Axios chief technology correspondent Ina Fried asked why we’re talking about 6G when 5G is just beginning to make an appearance. “Before we get into what comes after 5G, how ready are we to connect billions of devices?” she asked. She got a quick answer from Public Knowledge cybersecurity policy director Megan Stifel. “We’re getting there, but we’re not there yet,” she said. “At least we’re beginning to see companies think about ‘secure to market,’ but there is no core baseline required. This keeps me up at night.”

“There’s no way for consumers to know how secure a device is by looking at it,” added Fried. “How realistic is it that consumers will be able, interested and willing to educate themselves?” Quantum computing, said Boingo Wireless CTO Derek Peterson (below right), replaces 1s and 0s with “both states happening at the same time,” while leveraging different physical phenomena. The benefit is, in principle, the ability to accurately and securely handle a great deal more data. A real use case, he added, would be communication between Mars and Earth.
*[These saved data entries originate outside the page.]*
(** * aiomemq: an in-memory publish/subscribe broker (aiomemq.cpp)

    A shallow embedding of the broker's command handlers, replay cache,
    schema validation, record decoding and command-line handling, with the
    properties of the specification stated over it. *)

From Stdlib Require Import ZArith Lia Bool Ascii String List.
From Stdlib Require Import Floats.PrimFloat.
From stdpp Require Import base option list gmap sets strings sorting.

Set Warnings "-register-all,-clear-no-such-hyp".
Local Open Scope Z_scope.

(* ===================================================================== *)
(** * Part I: the program                                                 *)
(* ===================================================================== *)

(** ** Machine integers: C++ [int] is 32 bits, two's complement. *)

Module Int.

Definition INT_MIN : Z := - 2 ^ 31.
Definition INT_MAX : Z := 2 ^ 31 - 1.

Definition in_range (z : Z) : bool := (INT_MIN <=? z) && (z <=? INT_MAX).

(** [static_cast<int>(x)] for an integral [x] of a wider type (int64_t,
    size_t): the value modulo 2^32 (C++20 [conv.integral]). *)
Definition to_int (z : Z) : Z := (z + 2 ^ 31) mod 2 ^ 32 - 2 ^ 31.

(** [static_cast<uint16_t>(x)]. *)
Definition to_uint16 (z : Z) : Z := z mod 2 ^ 16.

End Int.

(** ** Abnormal outcomes of a handler.

    [json_error] is the exception thrown by [js::object::at] on a missing
    key and by [as_string]/[as_int64]/[as_bool] on a value of another
    kind.  The other three are undefined behaviour in C++. *)

Inductive fault : Set :=
| json_error
| int_overflow
| pop_front_empty
| iterator_past_end.

Inductive res (A : Type) : Type :=
| Ok (a : A)
| Fault (f : fault).
Arguments Ok {A} a.
Arguments Fault {A} f.

#[global] Instance res_ret : MRet res := fun A a => Ok a.

#[global] Instance res_bind : MBind res := fun A B k m =>
  match m with
  | Ok a => k a
  | Fault f => Fault f
  end.

(** ** JSON values (boost::json). *)

Module Json.

Inductive kind : Set :=
| k_null | k_bool | k_int64 | k_uint64 | k_double | k_string | k_array
| k_object.

Inductive value : Type :=
| Null
| Bool (b : bool)
| Int64 (i : Z)
| Uint64 (u : Z)
| Double (d : float)
| Str (s : string)
| Array (a : list value)
| Object (o : list (string * value)).

(** [js::object]: key/value pairs in insertion order, keys unique. *)
Definition object : Type := list (string * value).

Definition kind_of (v : value) : kind :=
  match v with
  | Null => k_null
  | Bool _ => k_bool
  | Int64 _ => k_int64
  | Uint64 _ => k_uint64
  | Double _ => k_double
  | Str _ => k_string
  | Array _ => k_array
  | Object _ => k_object
  end.

Definition kind_eqb (a b : kind) : bool :=
  match a, b with
  | k_null, k_null | k_bool, k_bool | k_int64, k_int64
  | k_uint64, k_uint64 | k_double, k_double | k_string, k_string
  | k_array, k_array | k_object, k_object => true
  | _, _ => false
  end.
Cisco CTO, service provider networking Michael Beesley (above left, with Stifel and Peterson) explained that we’re coming to the end of the current technologies. “There are laws of physics we’re running up against,” he said. “From a silicon and compute point of view, we’ve done an amazing job of advancing Moore’s law. But we can’t make the silicon smaller, and the exponential rise of computing we’ve enjoyed with the current technology will hit a limit. By having a new technology stack, we can reset the technological framework for vastly increased computing in data centers and mobile computing as well.”
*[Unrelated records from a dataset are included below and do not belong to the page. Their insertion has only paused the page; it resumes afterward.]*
(** [PyLong_AsLong] of CPython: the value when it fits a C [long]; otherwise
    -1 with OverflowError pending. *)
Definition PyLong_AsLong (o : PyObject) : Res Z :=
  match o with
  | PyInt z =>
      if fits LONG_BITS z then ret z
      else run emit (SetErr PyExc_OverflowError "Python int too large to convert to C long");
           ret (-1)
  | _ => run emit (SetErr PyExc_TypeError "an integer is required"); ret (-1)
  end.

Definition PyInt_AsLong := PyLong_AsLong.

(** [scs_calloc(n, sizeof(pfloat))]: [n] zeros. A negative [n] converts to a
    [size_t] so large that the size of the request overflows, and [calloc]
    returns [NULL]. For [n = 0] the block is empty (C also lets [calloc]
    return [NULL] then; the C libraries the module is built with do not). *)
Definition scs_calloc_pfloat (n : Z) : option (list pfloat) :=
  if n <? 0 then None else Some (repeat 0%float (Z.to_nat n)).

Definition scs_calloc_idxint (n : Z) : list Z := repeat 0 (Z.to_nat n).

Definition getIntType : typenum :=
  match IDXINT_BITS / 8 with
  | 1 => NPY_INT8
  | 2 => NPY_INT16
  | 4 => NPY_INT32
  | 8 => NPY_INT64
  | _ => NPY_INT32
  end.

Definition getDoubleType : typenum := NPY_DOUBLE.

(** The new owner of a contiguous copy of the requested type. *)
Definition getContiguous (array : PyArrayObject) (t : typenum) : PyArrayObject :=
  PyArray_Cast array t.

Definition printErr (key : string) : Res Z :=
  run emit (Stderr ("error parsing '" ++ key ++ "'")%string); ret (-1).

(** Returns the function's value, [*x] and [*px0]. Reading a dictionary value
    that is no numpy array through [PyArrayObject *] is undefined. *)
Definition getWarmStart (key : string) (px0 : option PyArrayObject) (l : Z)
    (warm : gmap string PyObject) : Res (Z * option (list pfloat) * option PyArrayObject) :=
  let x0 := warm !! key in
  let x := scs_calloc_pfloat l in
  match x0 with
  | Some (PyArray x0) =>
      if negb (PyArray_ISFLOAT x0) || negb (PyArray_NDIM x0 =? 1)
         || negb (PyArray_DIM x0 0 =? l) then
        run emit (Stderr ("Error parsing warm-start input" ++ newline)%string);
        ret (0, x, px0)
      else
        let px0 := getContiguous x0 getDoubleType in
        let x := Some (PyArray_DATA_pfloat px0) in
        ret (1, x, Some px0)
  | Some _ => Undefined
  | None => ret (0, x, px0)
  end.

(** [check(o) && ((v = (idxint) as_long(o)) >= 0)]: the value of the test and
    the content of [v] after it. *)
Definition check_and_store (check : PyObject -> bool) (as_long : PyObject -> Res Z)
    (o : PyObject) (v : Z) : Res (bool * Z) :=
  if check o then
    do z <- as_long o;
    let v := to_idxint z in
    ret (0 <=? v, v)
  else ret (false, v).

(** [(PyInt_Check(o) && ((v = (idxint) PyInt_AsLong(o)) >= 0)) ||
     (PyLong_Check(o) && ((v = (idxint) PyLong_AsLong(o)) >= 0))]. *)
Definition nonneg_int_into (o : PyObject) (v : Z) : Res (bool * Z) :=
  do '(t, v) <- check_and_store PyInt_Check PyInt_AsLong o v;
  if t then ret (true, v)
  else check_and_store PyLong_Check PyLong_AsLong o v.

Definition PyList_items (o : PyObject) : list PyObject :=
  match o with PyList l => l | _ => [] end.

(** The [for] loop of [getConeArrDim] from index [i] on: [Some r] when the
    loop left the function with [return r], and the array [q]. *)
Fixpoint getConeArrDim_loop (key : string) (items : list PyObject) (i : nat)
    (q : list Z) : Res (option Z * list Z) :=
  match items with
  | [] => ret (None, q)
  | qi :: rest =>
      do '(t, v) <- nonneg_int_into qi (nth i q 0);
      let q := <[i := v]> q in
      if negb t then do r <- printErr key; ret (Some r, q)
      else getConeArrDim_loop key rest (S i) q
  end.

(** Returns the function's value, [*varr] and [*vsize]; the latter two come in
    with what the caller's variables hold. A list's length is taken to fit
    [idxint]; the block from [scs_malloc] is read only after it is written. *)
Definition getConeArrDim (key : string) (varr : option (list Z)) (vsize : Z)
    (cone : gmap string PyObject) : Res (Z * option (list Z) * Z) :=
  match cone !! key with
  | Some obj =>
      if PyList_Check obj then
        let n := Z.of_nat (length (PyList_items obj)) in
        do '(r, q) <- getConeArrDim_loop key (PyList_items obj) 0 (scs_calloc_idxint n);
        match r with
        | Some r => ret (r, varr, vsize)
        | None => ret (0, Some q, n)
        end
      else if PyInt_Check obj || PyLong_Check obj then
        do '(t, v) <- nonneg_int_into obj 0;
        if negb t then do r <- printErr key; ret (r, varr, vsize)
        else ret (0, Some [v], 1)
      else do r <- printErr key; ret (r, varr, vsize)
  | None => ret (0, None, 0)
  end.

(** Returns the function's value and [*v]. *)
Definition getPosIntParam (key : string) (defVal : Z)
    (opts : option (gmap string PyObject)) : Res (Z * Z) :=
  let v := defVal in
  match opts with
  | Some opts =>
      match opts !! key with
      | Some obj =>
          do '(t, v) <- nonneg_int_into obj v;
          if negb t then do r <- printErr key; ret (r, v)
          else ret (0, v)
      | None => ret (0, v)
      end
  | None => ret (0, v)
  end.

Definition ought_to_be_nonnegative (key : string) : Event :=
  Stderr ("ERROR: '" ++ key ++ "' ought to be a nonnegative float" ++ newline)%string.

Definition getOptFloatParam (key : string) (defVal : pfloat)
    (opts : option (gmap string PyObject)) : Res (Z * pfloat) :=
  let v := defVal in
  match opts with
  | Some opts =>
      match opts !! key with
      | Some obj =>
          if PyInt_Check obj then
            do z <- PyInt_AsLong obj;
            let v := Z2pfloat z in
            if (v <? 0)%float then run emit (ought_to_be_nonnegative key); ret (-1, v)
            else ret (0, v)
          else if negb (PyFloat_Check obj) then
            run emit (ought_to_be_nonnegative key); ret (-1, v)
          else
            let v := PyFloat_AsDouble obj in
            if negb (0 <=? v)%float then run emit (ought_to_be_nonnegative key); ret (-1, v)
            else ret (0, v)
      | None => ret (0, v)
      end
  | None => ret (0, v)
  end.

(** Returns the function's value and the structure [d] points to. *)
Definition parseOpts (d : Data) (opts : option (gmap string PyObject)) : Res (Z * Data) :=
  do '(r, v) <- getPosIntParam "MAX_ITERS" 2500 opts;
  let d := set_MAX_ITERS v d in
  if r <? 0 then ret (-1, d) else
  do '(r, v) <- getPosIntParam "VERBOSE" 1 opts;
  let d := set_VERBOSE v d in
  if r <? 0 then ret (-1, d) else
  do '(r, v) <- getPosIntParam "NORMALIZE" 1 opts;
  let d := set_NORMALIZE v d in
  if negb (r =? 0) then ret (-1, d) else
  do '(r, v) <- getOptFloatParam "SCALE" 5%float opts;
  let d := set_SCALE v d in
  if r <? 0 then ret (-1, d) else
  do '(r, v) <- getOptFloatParam "EPS" 1e-3%float opts;
  let d := set_EPS v d in
  if r <? 0 then ret (-1, d) else
  do '(r, v) <- getOptFloatParam "CG_RATE" 2%float opts;
  let d := set_CG_RATE v d in
  if r <? 0 then ret (-1, d) else
  do '(r, v) <- getOptFloatParam "ALPHA" 1.8%float opts;
  let d := set_ALPHA v d in
  if r <? 0 then ret (-1, d) else
  do '(r, v) <- getOptFloatParam "RHO_X" 1e-3%float opts;
  let d := set_RHO_X v d in
  if r <? 0 then ret (-1, d) else
  ret (0, d).

Definition when_set {A} (p : option A) (e : Event) : Res unit :=
  match p with Some _ => emit e | None => ret tt end.

Definition freePyData (d : option Data) (k : option Cone) (ps : ScsPyData) : Res unit :=
  run emit Enter_freePyData;
  run when_set (ps_Ax ps) (Py_DECREF Ax_);
  run when_set (ps_Ai ps) (Py_DECREF Ai_);
  run when_set (ps_Ap ps) (Py_DECREF Ap_);
  run when_set (ps_b ps) (Py_DECREF b_);
  run when_set (ps_c ps) (Py_DECREF c_);
  run when_set (ps_x0 ps) (Py_DECREF x0_);
  run when_set (ps_y0 ps) (Py_DECREF y0_);
  run when_set (ps_s0 ps) (Py_DECREF s0_);
  run match k with
      | Some k =>
          run when_set (k_q k) (scs_free blk_k_q);
          run when_set (k_s k) (scs_free blk_k_s);
          emit (scs_free blk_k)
      | None => ret tt
      end;
  match d with
  | Some d =>
      run when_set (d_A d) (scs_free blk_d_A);
      emit (scs_free blk_d)
  | None => ret tt
  end.

(** Returns [NULL] ([None]) with ValueError pending. *)
Definition finishWithErr (d : option Data) (k : option Cone) (ps : ScsPyData)
    (str : string) : Res (option PyObject) :=
  run emit (SetErr PyExc_ValueError str);
  run freePyData d k ps;
  ret None.

(** What a pointer variable without an initialiser holds until it is
    assigned. The value is indeterminate: it may be [NULL], it may point to a
    dictionary that is alive, and it may point to nothing that can be read as
    an object. *)
Inductive Indeterminate :=
| holds_NULL
| holds_dict (o : gmap string PyObject)
| holds_wild.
Focusing on 6G now gives technologists and activists a chance to reinvent some of the public policy and security issues that we struggle with today. The need to do this is crucial, since the technology will enable billions of devices. Although, the Qbit [the basic unit of quantum computing] can tell the end user if it’s been altered, potentially removing some questions of security and privacy, it doesn’t mean that the original sender had a benign intent.

“Does this mean I’m just getting my deepfake videos faster?” asked Stifel.

“Today, the network doesn’t necessarily know the intent of a transmission, whether it’s benign or malign,” agreed Beesley. “Having computing power and bandwidth of 6G and Quantum, allows fully intentional communication.” Still, stressed Peterson, “we need to spend more time understanding Quantum.” “We need the government to get involved so we don’t jump in the way we did with 1G,” he said. “We need to start hitting that now to build it the right way.”

Beesley agreed. “We can work on the standards and frameworks, with the confidence we’ll have technical resources to create it, so when it matures we’ll have these issues well in hand,” he said. Both Peterson and Beesley stressed that, because Quantum computing is a global technology, the effort to bring it into being is now and will continue to be global. “Let’s not go back to tribalism,” warned Beesley.

Stifel added that, “there are no protocols yet for the Quantum Internet.”  “With the current Internet, trust was assumed,” she said. “Now we know we have to build it in.”